Northern Empire Resources Corp. (TSX VENTURE:NM) (the “Company” or “Northern Empire”) has today entered into an agreement with a syndicate of underwriters led by Cormark Securities Inc. (the “Underwriters”) pursuant to which the Underwriters have agreed to purchase on a bought deal basis 11,200,000 common shares of the Company (the “Shares”) at a price of $0.90 per Share (the “Offering Price”), representing total gross proceeds of $10,080,000 (the “Offering”). Closing is expected on or about November 28, 2017 and is subject to regulatory approval including that of the TSX Venture Exchange and the securities regulatory authorities.

In addition, the Company has granted the Underwriters an option (the “Over-Allotment Option”), to purchase up to 1,680,000 additional Shares at the Offering Price for market stabilization purposes and to cover over-allotments, exercisable within 30 days of the date of closing. In the event that the Over-Allotment Option is exercised in its entirety, the aggregate gross proceeds of the Offering will be $11,592,000.

The net proceeds of the Offering will be used by the Company to advance its Sterling Gold Property in Nevada and for general corporate purposes.

The Shares will be offered by way of a short form prospectus to purchasers in all provinces of Canada other than Quebec, in the United States on a private placement basis pursuant to applicable exemptions under the United States Securities Act of 1933, as amended (the “1933 Act”), and in jurisdictions outside of Canada and the United States, in each case in accordance with all applicable laws provided that no prospectus, registration statement or similar document is required to be filed in such jurisdiction The Shares have not been and will not be registered under the 1933 Act and they may not be offered or sold in the United States or to a US person unless an exemption from registration is available.

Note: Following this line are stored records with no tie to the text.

Lemma example_old_fresh : fresh_names (H := example_numbers) example_old 160%Z "v1" "v1.5" "v1.5.1".
Proof.
  intros x Hx. assert (x ∈ [EmptyString; "r1"; "r2"; "tmp"]) as Hx' by (by rewrite elem_of_cons).
  clear Hx. revert x Hx'. apply Forall_forall, (bool_decide_unpack _). vm_compute. exact I.
Qed.

Definition example_migration :=
  @run MemoryDataStore Z example_numbers example_binary _ _ _ memory_new _ example_repo "v1.5.1_abc" 160%Z example_old.

Lemma run_never_loses_data_witness :
  ∃ new, leads_to (links example_migration.1) new "v1" "v1.6" "v1.6.0" ∧
    stores example_migration.1 !! "v1.5.1_abc" = Some example_source.
Proof.
  assert (example_migration.2 = Ok true) as Ho by (vm_compute; reflexivity).
  destruct example_migration as [d' r] eqn:E; cbn [fst snd] in *. subst r.
  destruct (@run_never_loses_data Z example_numbers _ _ _ MemoryDataStore _ example_binary memory_new
    example_repo "v1.5.1_abc" 160%Z "v1" "v1.5" "v1.5.1" example_old d' example_source (Ok true))
    as (Hs & _ & Hnew).
  - intros b dir [s|] t; cbn; intros [= <-]; eauto.
  - exact example_chain.
  - exact (example_leads []).
  - exact example_old_fresh.
  - reflexivity.
  - exact E.
  - destruct (Hnew eq_refl) as [new Hl]. exists new. split; [exact Hl|].
    apply (lookup_weaken (stores example_old)); [reflexivity|exact Hs].
Defined.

This press release shall not constitute an offer to sell or the solicitation of an offer to buy nor shall there be any sale of the securities in any state in which such offer, solicitation or sale would be unlawful. The securities have not been registered under the United States Securities Act of 1933, as amended, and may not be offered or sold in the United States absent registration or an applicable exemption from the registration requirements.